Here’s a simple way to get 50,000 people to your blog in 1 day
Ways you could use this tip: Getting blogs to link to you. Getting journalists to write about you. Getting a raise at work.
Yesterday, I featured a guest post from Carl Richards of BehaviorGap.
It was also cross-posted on Get Rich Slowly (with different content). It was then picked up on Lifehacker. Overnight, Carl was invited to speak to a national conference and got an email from an editor inquiring about a book. Over 75,000 people saw his work yesterday.
How?
Carl produced something useful. I get dozens of requests for guest posts each month. J.D. Roth gets even more.
Most of them are complete garbage. No, I don’t want your article about using coupons or why FOREX investing is insanely profitable. If you read this site for 3 minutes, you’d know what it’s about.
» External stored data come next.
Lemma fits_on_b_spec (x : string) (nb : notebook) :
  fits_on nb x -> fits_on_b x nb = true.
Proof.
  intros [s [p [args [Hs [Hc [Hl Hx]]]]]]. unfold fits_on_b.
  apply existsb_exists. exists s. split; [assumption|].
  apply existsb_exists. exists (p, args). split; [assumption|]. simpl.
  rewrite Hl, String.eqb_refl. simpl.
  apply mem_In. now apply In_names_of.
Qed.

Lemma forallb_prefix_app {A : Type} (p : list A -> A -> bool) (a b : list A) :
  forall pre,
    forallb_prefix p pre (a ++ b) = true ->
    forallb_prefix p pre a = true /\ forallb_prefix p (pre ++ a) b = true.
Proof.
  induction a as [|x a IH]; intros pre H; simpl in *.
  - rewrite app_nil_r. auto.
  - apply andb_true_iff in H. destruct H as [Hx Ha].
    destruct (IH _ Ha) as [H1 H2]. rewrite Hx, H1.
    split; [reflexivity|]. now rewrite <- app_assoc in H2.
Qed.

Lemma stmts_from_app (cs1 cs2 : list cell) :
  forall ix,
    stmts_from ix (cs1 ++ cs2)
    = stmts_from ix cs1 ++ stmts_from (ix + length cs1) cs2.
Proof.
  induction cs1 as [|c cs1 IH]; intros ix; simpl.
  - now rewrite Nat.add_0_r.
  - destruct c as [n | src]; rewrite IH, Nat.add_succ_r; simpl;
      [reflexivity | now rewrite app_assoc].
Qed.

(** The statements of a cell stand in the notebook after those of the
    cells before it. *)
Lemma stmts_of_cell (nb : notebook) (cs1 cs2 : list cell) (src : list string) :
  cells nb = cs1 ++ code src :: cs2 ->
  stmts nb = stmts_from 0 cs1
             ++ cell_stmts (length cs1) src
             ++ stmts_from (S (length cs1)) cs2.
Proof.
  intros E. unfold stmts. rewrite E, stmts_from_app. reflexivity.
Qed.

Lemma forallb_prefix_cell (p : list stmt -> stmt -> bool) (nb : notebook)
      (cs1 cs2 : list cell) (src : list string) :
  forallb_prefix p [] (stmts nb) = true ->
  cells nb = cs1 ++ code src :: cs2 ->
  forallb_prefix p (stmts_from 0 cs1) (cell_stmts (length cs1) src) = true.
Proof.
  intros H E. rewrite (stmts_of_cell _ _ _ _ E) in H.
  apply forallb_prefix_app in H. destruct H as [_ H]. simpl in H.
  apply forallb_prefix_app in H. now destruct H as [H _].
Qed.

Section StoreFacts.

Variable store : Type.
Variable write : list string -> list token -> store -> store.
Variable special : list token -> store -> store.
(** C2, as the code has it. [evaluate_lp] computes a head rank and a tail
    rank for every query triple, counts both in every Hits@K and divides by
    twice the number of triples. [evaluate_lp_k_vs_all] computes one rank per
    query triple under either labelling (in entity mode the rank of the
    object with [(s, p)] fixed; no head rank), counts it once and divides by
    the number of triples. *)
Theorem hits_tallies_and_denominators `{TorchSort} st num_entities m
    triple_idx form_of_labelling :
  (∀ r, snd (evaluate_lp st num_entities m triple_idx) = Ok r →
     ∃ data pairs,
       deserialize_index_data st = Ok data
       ∧ Forall2 (λ q ht, lp_ranks (eval m) data num_entities q = Ok ht)
           triple_idx pairs
       ∧ H_at_1 r = qn (count_le 1 pairs.*1 + count_le 1 pairs.*2)
                    / qn (2 * length triple_idx)
       ∧ H_at_3 r = qn (count_le 3 pairs.*1 + count_le 3 pairs.*2)
                    / qn (2 * length triple_idx)
       ∧ H_at_10 r = qn (count_le 10 pairs.*1 + count_le 10 pairs.*2)
                     / qn (2 * length triple_idx))
  ∧ (∀ r,
       snd (evaluate_lp_k_vs_all st m triple_idx form_of_labelling) = Ok r →
       ∃ data positions,
         deserialize_index_data st = Ok data
         ∧ Forall2 (λ q position,
                      kvsall_rank (eval m) data form_of_labelling q
                      = Ok position)
             triple_idx positions
         ∧ H_at_1 r = qn (count_le 1 ((λ r, (r + 1)%nat) <$> positions))
                      / qn (length triple_idx)
         ∧ H_at_3 r = qn (count_le 3 ((λ r, (r + 1)%nat) <$> positions))
                      / qn (length triple_idx)
         ∧ H_at_10 r = qn (count_le 10 ((λ r, (r + 1)%nat) <$> positions))
                       / qn (length triple_idx)).
Proof.
  split; intros r Hr.
  - rewrite evaluate_lp_spec in Hr. simpl in Hr.
    apply spec_entity_ranking_Ok in Hr
      as (data & pairs & Hdata & Hpairs & Hlen & _ & ->).
    exists data, pairs. unfold spec_hits_entity. rewrite Hlen. simpl.
    repeat split; [done|by apply mapM_result_Forall2].
  - rewrite evaluate_lp_k_vs_all_spec in Hr. simpl in Hr.
    apply spec_single_ranking_Ok in Hr
      as (data & rs & Hdata & Hrs & Hlen & _ & ->).
    exists data, rs. unfold spec_hits_single.
    rewrite length_fmap, Hlen. simpl.
    repeat split; [done|by apply mapM_result_Forall2].
Qed.

Lemma hits_tallies_and_denominators_witness :
  ∃ r data pairs,
    snd (evaluate_lp (H := merge_torch_sort) sample_storage 4 sample_model
           [sample_query]) = Ok r
    ∧ deserialize_index_data sample_storage = Ok data
    ∧ Forall2 (λ q ht, lp_ranks (H := merge_torch_sort) (eval sample_model)
                         data 4 q = Ok ht)
        [sample_query] pairs
    ∧ H_at_1 r = qn (count_le 1 pairs.*1 + count_le 1 pairs.*2) / qn 2.
Proof.
  assert (is_ok (snd (evaluate_lp (H := merge_torch_sort) sample_storage 4
                        sample_model [sample_query])) = true) as Hok.
  { vm_compute. reflexivity. }
  apply (ok_of_is_ok (Results 0 0 0 0)) in Hok.
  destruct (hits_tallies_and_denominators (H := merge_torch_sort)
              sample_storage 4 sample_model [sample_query]
              "EntityPrediction") as [Hlp _].
  destruct (Hlp _ Hok) as (data & pairs & Hdata & Hpairs & H1 & _).
  eexists _, data, pairs. split; [exact Hok|].
  split; [exact Hdata|]. split; [exact Hpairs|]. exact H1.
Defined.
(** * AVLSystem: the feed synthesis engine of [fixed_avl_system.py]

    A shallow embedding of the decision logic of [AVLSystem]: the schedule
    index ([process_gtfs_data], [get_trip_stops]), the heading estimation
    inside [create_vehicle_position] (with [calculate_bearing]), the three
    feed builders and one synthesis cycle ([process_data]).

    Conventions of the embedding.
    - A Python [dict] with string keys is a [gmap string _]; a dict that the
      code builds with a fixed set of keys is a record.
    - A Python [float] is the real number it denotes (type [R]): rounding,
      NaN and the infinities are outside the model.  [int] is [Z].
    - An exception is a value of [exn]; fallible code returns [result].
    - The environment read by a call ([time.time()], [datetime.now()],
      [uuid.uuid4()]) is an explicit argument, a [clock].
    - A feed message is a record of the values assigned to it; an
      assignment checks what the generated message classes check, the type
      and the range of the value.  The 32-bit rounding of a [float] field
      is outside the model.
    - What the interpreter and its libraries provide and the repository
      does not define (the literal parsers behind [int(str)] and
      [float(str)], [str] of a float, [strptime], the enum tables of the
      feed schema) is gathered in the class [Runtime]. *)

From Stdlib Require Import ZArith Reals Lra Lia List Sorting.Sorted.
From Stdlib Require Import Strings.String Strings.Ascii DecimalString.
From stdpp Require Import base option list sorting gmap strings.
(** X15: a [false] from [create] retains nothing: every handle open
    afterwards was open before, the views and the heap are as before, and
    the object's [mFileMapping] is null.  Unlike in the POSIX build the
    object is written to: [mFileHandle] is overwritten, and [mBasePtr] is
    either untouched or null. *)
Theorem mingw32_create_false_retains_nothing
    os abi this origFileName fd offset length readOnly w w' :
  create os abi this origFileName fd offset length readOnly w = Ret false w' →
  ∃ m m',
    objs w !! this = Some m ∧ objs w' = <[this := m']> (objs w) ∧
    mFileMapping m' = NULL ∧
    (mBasePtr m' = mBasePtr m ∨ mBasePtr m' = NULL) ∧
    mFileName m' = mFileName m ∧ mBaseLength m' = mBaseLength m ∧
    mDataOffset m' = mDataOffset m ∧ mDataPtr m' = mDataPtr m ∧
    mDataLength m' = mDataLength m ∧
    views w' = views w ∧ heap w' = heap w ∧
    (∀ h, is_Some (handles w' !! h) → is_Some (handles w !! h)) ∧
    mPageSize w' = resolved_page_size os w.
Proof.
  enough (match create os abi this origFileName fd offset length readOnly w with
          | Ret false w1 =>
              ∃ m m',
                objs w !! this = Some m ∧ objs w1 = <[this := m']> (objs w) ∧
                mFileMapping m' = NULL ∧
                (mBasePtr m' = mBasePtr m ∨ mBasePtr m' = NULL) ∧
                mFileName m' = mFileName m ∧ mBaseLength m' = mBaseLength m ∧
                mDataOffset m' = mDataOffset m ∧ mDataPtr m' = mDataPtr m ∧
                mDataLength m' = mDataLength m ∧
                views w1 = views w ∧ heap w1 = heap w ∧
                (∀ h, is_Some (handles w1 !! h) → is_Some (handles w !! h)) ∧
                mPageSize w1 = resolved_page_size os w
          | _ => True
          end) as Hrun by (intros Hw; by rewrite Hw in Hrun).
  destruct w as [ps os0 vs hs hp tr].
  unfold resolved_page_size. win_run_all. win_follow; try done.
  all: destruct f; eexists _, _; split; [reflexivity|]; win_cbv.
  all: split; [reflexivity|].
  all: repeat match goal with
       | H : (_ =? NULL) = true |- _ => apply Z.eqb_eq in H
       end.
  all: split; [done|].
  all: split; [first [by left|by right]|].
  all: do 7 (split; [reflexivity|]).
  all: split; [|reflexivity].
  all: intros h; rewrite ?lookup_delete, ?lookup_insert;
    repeat case_decide; try done; by intros [? [=]].
Qed.

Lemma win_outcome_eq {A} (o : Outcome A) (a : A) (w : World) :
  match o with Ret a' w' => a' = a ∧ w' = w | _ => False end → o = Ret a w.
Proof. destruct o; [|done..]. by intros [-> ->]. Qed.
Lemma parse_line_data (events : list SSEParsedEvent) (cur : SSEParsedEvent) (l : string) :
  wire_value l = true ->
  parse_line (events, cur) (data_line l)
  = (events,
     {| event := event cur;
        data := Some ((match data cur with
                       | Some d => if nonempty d then d ++ String LF EmptyString
                                   else EmptyString
                       | None => EmptyString
                       end) ++ l);
        id := id cur |}).
Proof.
  intros H. unfold parse_line, data_line.
  assert (T : nonempty (trim ("data: " ++ l)) = true) by (apply trimEnd_nonempty; reflexivity).
  rewrite T. cbn [negb fst snd].
  change (indexOf ":"%char ("data: " ++ l)) with (Some 4).
  change (trim (slice_to 4 ("data: " ++ l))) with "data".
  cbn [String.eqb Ascii.eqb Bool.eqb].
  change (trimStart (slice_from (4 + 1) ("data: " ++ l))) with (trimStart l).
  destruct l as [|c l]; [discriminate|].
  cbn [wire_value] in H. apply andb_true_iff in H. destruct H as [H _].
  apply negb_true_iff in H. cbn [trimStart]. rewrite H. reflexivity.
Qed.

Lemma parse_line_blank (events : list SSEParsedEvent) (cur : SSEParsedEvent) :
  parse_line (events, cur) EmptyString
  = ((if data_truthy cur then events ++ [cur] else events)%list, empty_event).
Proof. reflexivity. Qed.

(** ** One event *)

Lemma fold_data_lines (lines : list string) :
  forallb wire_value lines = true ->
  forall events acc,
    nonempty acc = true ->
    fold_left parse_line (map data_line lines)
      (events, data_event acc)
    = (events, data_event (String.concat (String LF EmptyString) (acc :: lines))).
Proof.
  induction lines as [|l lines IH]; intros H events acc Ha; [reflexivity|].
  cbn [forallb] in H. apply andb_true_iff in H. destruct H as [Hl H].
  cbn [map fold_left]. rewrite (parse_line_data events _ l Hl).
  cbn [data event id data_event]. rewrite Ha.
  fold (data_event ((acc ++ String LF EmptyString) ++ l)).
  rewrite (IH H).
  - f_equal. f_equal. cbn [String.concat].
    destruct lines; now rewrite !string_app_assoc.
  - destruct acc; [discriminate | reflexivity].
Qed.

Lemma wire_value_nonempty (l : string) : wire_value l = true -> nonempty l = true.
Proof. destruct l; [discriminate | reflexivity]. Qed.

Lemma fold_frame (lines : list string) (events : list SSEParsedEvent) :
  wire_frame lines = true ->
  fold_left parse_line (map data_line lines ++ [EmptyString])%list
    (events, empty_event)
  = ((events ++ [data_event (String.concat (String LF EmptyString) lines)])%list,
     empty_event).
Proof.
  intros H. destruct lines as [|l lines]; [discriminate|].
  cbn [wire_frame forallb] in H. apply andb_true_iff in H. destruct H as [Hl H].
  rewrite fold_left_app. cbn [map fold_left].
  rewrite (parse_line_data events empty_event l Hl). cbn [data event id empty_event].
  change {| event := None; data := Some (EmptyString ++ l); id := None |}
    with (data_event l).
  rewrite (fold_data_lines lines H events l (wire_value_nonempty l Hl)).
  rewrite parse_line_blank.
  assert (T : data_truthy (data_event (String.concat (String LF EmptyString) (l :: lines)))
              = true).
  { unfold data_truthy. cbn [data data_event String.concat].
    destruct l; [discriminate|]. now destruct lines. }
  now rewrite T.
Qed.

(** ** A sequence of events *)

Lemma wire_value_single_line (l : string) :
  wire_value l = true -> single_line (data_line l) = true.
Proof.
  destruct l as [|c l]; [discriminate|]. cbn [wire_value].
  intros H. apply andb_true_iff in H. destruct H as [_ H]. exact H.
Qed.

Lemma split_lines_data_lines (lines : list string) (rest : string) :
  forallb wire_value lines = true ->
  split_lines
    (String.concat EmptyString
       (map (fun l => data_line l ++ String LF EmptyString) lines) ++ rest)
    EmptyString
  = (map data_line lines ++ split_lines rest EmptyString)%list.
Proof.
  induction lines as [|l lines IH]; intros H; [reflexivity|].
  cbn [forallb] in H. apply andb_true_iff in H. destruct H as [Hl H].
  cbn [map app]. rewrite concat_empty_cons, !string_app_assoc.
  change (String LF EmptyString
          ++ String.concat EmptyString
               (map (fun l0 => data_line l0 ++ String LF EmptyString) lines) ++ rest)
    with (String LF
            (String.concat EmptyString
               (map (fun l0 => data_line l0 ++ String LF EmptyString) lines) ++ rest)).
  rewrite (split_lines_line _ (wire_value_single_line l Hl)).
  cbn [append]. f_equal. now apply IH.
Qed.

Lemma split_lines_frames (frames : list (list string)) (rest : string) :
  forallb wire_frame frames = true ->
  split_lines (String.concat EmptyString (map data_frame frames) ++ rest) EmptyString
  = (flat_map (fun lines => map data_line lines ++ [EmptyString]) frames
     ++ split_lines rest EmptyString)%list.
Proof.
  induction frames as [|lines frames IH]; intros H; [reflexivity|].
  cbn [forallb] in H. apply andb_true_iff in H. destruct H as [Hl H].
  assert (Hv : forallb wire_value lines = true) by (destruct lines; [discriminate | exact Hl]).
  cbn [map flat_map]. rewrite concat_empty_cons. unfold data_frame at 1.
  rewrite !string_app_assoc.
  rewrite (split_lines_data_lines lines _ Hv).
  rewrite <- !app_assoc. f_equal.
  change (split_lines (String LF EmptyString
                       ++ String.concat EmptyString (map data_frame frames) ++ rest)
            EmptyString)
    with (EmptyString
          :: split_lines (String.concat EmptyString (map data_frame frames) ++ rest)
               EmptyString).
  cbn [app]. f_equal. now apply IH.
Qed.

Lemma fold_frames (frames : list (list string)) :
  forallb wire_frame frames = true ->
  forall events,
    fold_left parse_line
      (flat_map (fun lines => (map data_line lines ++ [EmptyString])%list) frames)
      (events, empty_event)
    = ((events
        ++ map (fun lines => data_event (String.concat (String LF EmptyString) lines))
             frames)%list,
       empty_event).
Proof.
  induction frames as [|lines frames IH]; intros H events.
  - cbn. now rewrite app_nil_r.
  - cbn [forallb] in H. apply andb_true_iff in H. destruct H as [Hl H].
    cbn [flat_map map]. rewrite fold_left_app, (fold_frame lines events Hl), (IH H).
    now rewrite <- app_assoc.
Qed.

(** Reading back what was written: a chunk made of events in the format
    of the chat route, each a run of [data:] lines closed by a blank line,
    parses into exactly those events, in order; the lines of an event are
    joined by a line feed, and [event] and [id] stay unset. *)
Theorem parseSSEChunk_data_frames (frames : list (list string)) :
  forallb wire_frame frames = true ->
  parseSSEChunk (String.concat EmptyString (map data_frame frames))
  = map (fun lines => data_event (String.concat (String LF EmptyString) lines)) frames.
Proof.
  intros H. unfold parseSSEChunk.
  rewrite <- (string_app_nil_r (String.concat EmptyString (map data_frame frames))).
  rewrite (split_lines_frames frames EmptyString H).
  rewrite fold_left_app, (fold_frames frames H []). reflexivity.
Qed.

(* ================================================================== *)
(** * Further properties of the schema cleaner *)
(* ================================================================== *)

(** ** The nodes of a schema in the Gemini dialect *)

Lemma In_indexed_from_key (A : Type) (x : A) (l : list A) :
  forall i, In x l -> exists k, In (k, x) (indexed_from i l).
Proof.
  induction l as [|y l IH]; intros i H; [destruct H|].
  cbn [indexed_from]. destruct H as [-> | H].
  - eexists. left. reflexivity.
  - destruct (IH (S i) H) as (k & Hk). exists k. now right.
Qed.

Lemma string_schema_nodes (node : JSON) :
  schema_node default_string_schema node -> node = default_string_schema.
Proof.
  intros H.
  inversion H as [v | | fs p k x n Hp | fs x n Hi | fs k bs x n Hk Hb]; subst;
    try reflexivity; try discriminate.
  cbn in Hb. destruct (String.eqb k "type"); discriminate.
Qed.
So let’s analyze what Carl did to get so much traffic/attention paid to his work:
1. He created something useful and original. If your guest post / company is just another copy of what someone else can find somewhere else, why would anyone link to it?
2. Instead of grand promises, he showed what he had already done. When people offer to write guest posts, they often make grandiose claims about how good the article will be. Then they turn out to be horribly written, trite, and uninteresting. If a blogger/journalist has the option of featuring someone who has produced great content before or someone who hasn’t produced anything, who do you think they’ll go with? Nobody likes taking a risk on the wings of a promise.
3. He gave me pre-formatted code. I’m lazy, and so is every other blogger. Carl wrote a great piece (custom for my blog and custom for J.D.’s) and turned over a text file with the exact code/text so I could paste it in. That means a lot.
Carl’s key insights: Produce something good for the target audience. Show, don’t tell. Promises are worthless without a portfolio of past work. And make it drop-dead easy for the message to spread.
Btw, I hope I didn’t scare away potential guest posters (hopefully just the bad ones). If you have something good, I’m always interested.